The best part of Pearl Diving was the inlet port for the swimming pool filter and the circulation pump. The best part was getting naked and sitting on it.

As the French would say: Who doesn't like getting their butt sucked?

Still, one minute you're just a kid getting off, and the next minute you'll never be a lawyer.

One minute, I'm settling on the pool bottom, and the sky is wavy, light blue through eight feet of water above my head. The world is silent except for the heartbeat in my ears. My yellow-striped swim trunks are looped around my neck for safe keeping, just in case a friend, a neighbor, anybody shows up to ask why I skipped football practice. The steady suck of the pool inlet hole is lapping at me and I'm grinding my skinny white ass around on that feeling.

One minute, I've got enough air, and my dick's in my hand. My folks are gone at their work and my sister's got ballet. Nobody's supposed to be home for hours.

My hand brings me right to getting off, and I stop. I swim up to catch another big breath. I dive down and settle on the bottom.

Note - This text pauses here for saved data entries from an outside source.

(** [download()] *)
Definition download : M string :=
  enter MDownload [] ;;
  customUrl <- getVariable advinstCustomUrlVar ;;
  let fromTemplate :=
    core_info ("Downloading advinst tool with version: " ++ version self) ;;
    let url := JsString.format advinstDownloadUrlTemplate [version self] in
    downloadTool url in
  match customUrl with
  | Some url =>
      if JsString.truthy url then
        core_info (JsString.format "Using custom URL for advinst tool: %s" [url]) ;;
        downloadTool url
      else fromTemplate
  | None => fromTemplate
  end.

(** [extract(setupPath)] *)
Definition extract (setupPath : string) : M string :=
  enter MExtract [setupPath] ;;
  core_info "Extracting advinst tool" ;;
  tmp <- getRunnerTempDir ;;
  let extractFolder := path_join w tmp "advinst" in
  let cmd := JsString.format advinstExtractCmdTemplate [setupPath; extractFolder] in
  out <- getExecOutput cmd ;;
  if negb (exitCode out =? 0)%Z then throw (stdout out)
  else
    let normalizedVersion := normalizeVersionForCache (version self) in
    cacheDir extractFolder advinstCacheToolName normalizedVersion
             advinstCacheToolArch.

(** [register(toolPath)] *)
Definition register (toolPath : string) : M unit :=
  enter MRegister [toolPath] ;;
  if JsString.truthy (license self) then
    core_info "Registering advinst tool" ;;
    let cmd := JsString.format advinstRegisterCmdTemplate [toolPath; license self] in
    out <- getExecOutput cmd ;;
    if negb (exitCode out =? 0)%Z then throw (stdout out) else ret tt
  else ret tt.

(** [registerCom(toolPath)] *)
Definition registerCom (toolPath : string) : M unit :=
  enter MRegisterCom [toolPath] ;;
  if enableCom self then
    core_info "Enabling advinst COM interface" ;;
    let cmd := JsString.format advinstStartComCmdTemplate [toolPath] in
    out <- getExecOutput cmd ;;
    if negb (exitCode out =? 0)%Z then throw (stdout out) else ret tt
  else ret tt.

(** [exportVariables(toolRoot)] *)
Definition exportVariables (toolRoot : string) : M unit :=
  enter MExportVariables [toolRoot] ;;
  core_exportVariable advinstToolRootVar toolRoot ;;
  core_exportVariable advinstMSBuildTargetsVar
    (JsString.format asdvinstMsbuildTagetPathTemplate [toolRoot]).

(** [getPath()] *)
Definition getPath : M string :=
  core_info ("Checking cache for advinst tool with version: " ++ version self) ;;
  let normalizedVersion := normalizeVersionForCache (version self) in
  (if negb (normalizedVersion =? version self) then
     core_info ("Normalized version " ++ version self ++ " to "
                ++ normalizedVersion ++ " for tool-cache compatibility")
   else ret tt) ;;
  found <- find advinstCacheToolName normalizedVersion advinstCacheToolArch ;;
  toolRoot <- (if negb (JsString.truthy found) then
                 core_info "Tool not found in cache" ;;
                 setup <- download ;;
                 extract setup
               else
                 core_info "Tool found in cache" ;;
                 ret found) ;;
  let toolPath := JsString.format advinstComPathTemplate [toolRoot] in
  present <- exists_ toolPath ;;
  if negb present then
    throw (JsString.format "Expected to find %s, but it was not found." [toolPath])
  else
    register toolPath ;;
    registerCom toolPath ;;
    exportVariables toolRoot ;;
    core_addPath (path_dirname w toolPath) ;;
    ret toolPath.
(** * TennisSage: the analysis-orchestration pipeline

    A shallow embedding of the server-side prediction pipeline
    (server/services/agentOrchestrator.ts, the agent classes under
    server/agents/ and the prediction accessors of server/storage.ts),
    followed by the properties the design document states about it and by
    further properties of the same code: the whole run of [analyzeMatch] and
    of the analyze endpoint, the helper functions of the agents, the
    WebSocket relay of server/routes.ts and the completion client of
    server/services/openai.ts.

    Conventions of the embedding.
    - A JavaScript value of type [any] is a [Js.val]; objects keep their
      properties in insertion order.
    - JavaScript numbers are exact rationals ([Q]).  The pipeline only
      combines small integer counts with decimal constants, so no rounding
      is modelled; [NaN] and the infinities do not occur.  The helper
      functions of the agents are read over exact rationals as well, with
      [Qfloor] for [Math.floor].
    - An [async] function that may reject is a function into [Res]; the
      external collaborators (completion client, relational store, clock,
      random numbers) are explicit arguments.
    - Strings are [string]s of bytes; the pattern matching of the agents only
      inspects ASCII characters. *)

From Stdlib Require Import ZArith QArith Qminmax Qabs Qround Lia Lqa String Ascii
  DecimalString.
From stdpp Require Import base gmap strings list.

Open Scope string_scope.

(** ** Outcomes of fallible (throwing / rejecting) code *)

Inductive Res (A : Type) : Type :=
| Ok (a : A)
| Throw (message : string).

Arguments Ok {A} a.
Arguments Throw {A} message.

Definition bindRes {A B : Type} (r : Res A) (k : A -> Res B) : Res B :=
  match r with
  | Ok a => k a
  | Throw e => Throw e
  end.

(** [try { body } catch (error) { handler }] *)
Definition tryCatch {A : Type} (body : Res A) (handler : string -> A) : A :=
  match body with
  | Ok a => a
  | Throw e => handler e
  end.

Declare Scope res_scope.
Delimit Scope res_scope with res.
Notation "x <- r ;; k" := (bindRes r (fun x => k))
  (at level 100, r at next level, right associativity) : res_scope.

(** ** Dynamically typed values *)

Module Js.

#[local] Unset Elimination Schemes.
Inductive val : Type :=
| VUndefined
| VNull
| VBool (b : bool)
| VNum (q : Q)
| VStr (s : string)
| VArr (elements : list val)
| VObj (properties : list (string * val)).

#[local] Set Elimination Schemes.

(** ToBoolean: [undefined], [null], [false], [0] and [""] are falsy. *)
Definition truthy (v : val) : bool :=
  match v with
  | VUndefined | VNull => false
  | VBool b => b
  | VNum q => negb (Qeq_bool q 0)
  | VStr s => negb (String.eqb s "")
  | VArr _ | VObj _ => true
  end.

(** [a || b] *)
Definition or (a b : val) : val := if truthy a then a else b.

Fixpoint lookupProp (k : string) (ps : list (string * val)) : val :=
  match ps with
  | [] => VUndefined
  | (k', v) :: ps' => if String.eqb k k' then v else lookupProp k ps'
  end.

(** [v.k] for a value [v] that is neither [undefined] nor [null]. *)
Definition get (v : val) (k : string) : val :=
  match v with
  | VObj ps => lookupProp k ps
  | _ => VUndefined
  end.

(** [v === "s"] *)
Definition isStr (v : val) (s : string) : bool :=
  match v with
  | VStr t => String.eqb t s
  | _ => false
  end.

(** [v] is the number [q]. *)
Definition isNum (v : val) (q : Q) : Prop :=
  match v with
  | VNum x => x == q
  | _ => False
  end.


End Js.

Import Js.

(** [`${n}`] for a non-negative integer [n]. *)
Definition natToString (n : nat) : string := NilZero.string_of_uint (Nat.to_uint n).

(** ** The rows the pipeline reads (shared/schema.ts) *)

Module Player.
Record t : Type := mk { id : string; name : string }.
End Player.

Module Match.
Record t : Type := mk {
  id : string;
  player1Id : string;
  player2Id : string;
  surface : string
}.
End Match.

(** ** Synthesizer (agentOrchestrator.ts, synthesizePrediction) *)

Record FactorAnalysis : Type := mkFactorAnalysis {
  factor : val;
  conclusion : val;
  advantage : val;
  confidence : val;
  reasoning : val
}.

Record AnalysisResult : Type := mkAnalysisResult {
  predictedWinnerId : string;
  winProbability : val;
  confidenceLevel : val;
  factorAnalysis : list FactorAnalysis;
  analysisReasoning : val;
  agentContributions : list (string * val)
}.

(** The JSON answer of [openAIService.generatePrediction]. *)
Record AiPrediction : Type := mkAiPrediction {
  predictedWinner : val;
  aiWinProbability : val;
  aiConfidenceLevel : val;
  aiReasoning : val
}.

(** The body of the inner [results.forEach] callback: a result without a
    truthy conclusion is skipped, missing fields get their defaults. *)
Definition compileFactor (category : string) (result : val) : list FactorAnalysis :=
  if truthy result && truthy (get result "conclusion") then
    [ {| factor := or (get result "factor") (VStr category);
         conclusion := get result "conclusion";
         advantage := or (get result "advantage") (VStr "none");
         confidence := or (get result "confidence") (VNum 0.5);
         reasoning := or (get result "reasoning") (VStr "") |} ]
  else [].

(** [Object.entries(analysisResults).forEach(...)]: groups in insertion order,
    non-array groups are ignored. *)
Definition compileFactorAnalyses (analysisResults : list (string * val)) : list FactorAnalysis :=
  flat_map (fun entry : string * val =>
              match snd entry with
              | VArr results => flat_map (compileFactor (fst entry)) results
              | _ => []
              end) analysisResults.

Definition favorsPlayer1 (fa : FactorAnalysis) : bool :=
  isStr (advantage fa) "player1" || isStr (advantage fa) "slight_player1".

Definition favorsPlayer2 (fa : FactorAnalysis) : bool :=
  isStr (advantage fa) "player2" || isStr (advantage fa) "slight_player2".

I do this again and again.

This must be why girls want to sit on your face. The suction is like taking a dump that never ends. My dick hard and getting my butt eaten out, I do not need air. My heartbeat in my ears, I stay under until bright stars of light start worming around in my eyes. My legs straight out, the back of each knee rubbed raw against the concrete bottom. My toes are turning blue, my toes and fingers wrinkled from being so long in the water.

And then I let it happen. The big white gobs start spouting. The pearls.

It's then I need some air. But when I go to kick off against the bottom, I can't. I can't get my feet under me. My ass is stuck.

Emergency paramedics will tell you that every year about 150 people get stuck this way, sucked by a circulation pump. Get your long hair caught, or your ass, and you're going to drown. Every year, tons of people do. Most of them in Florida.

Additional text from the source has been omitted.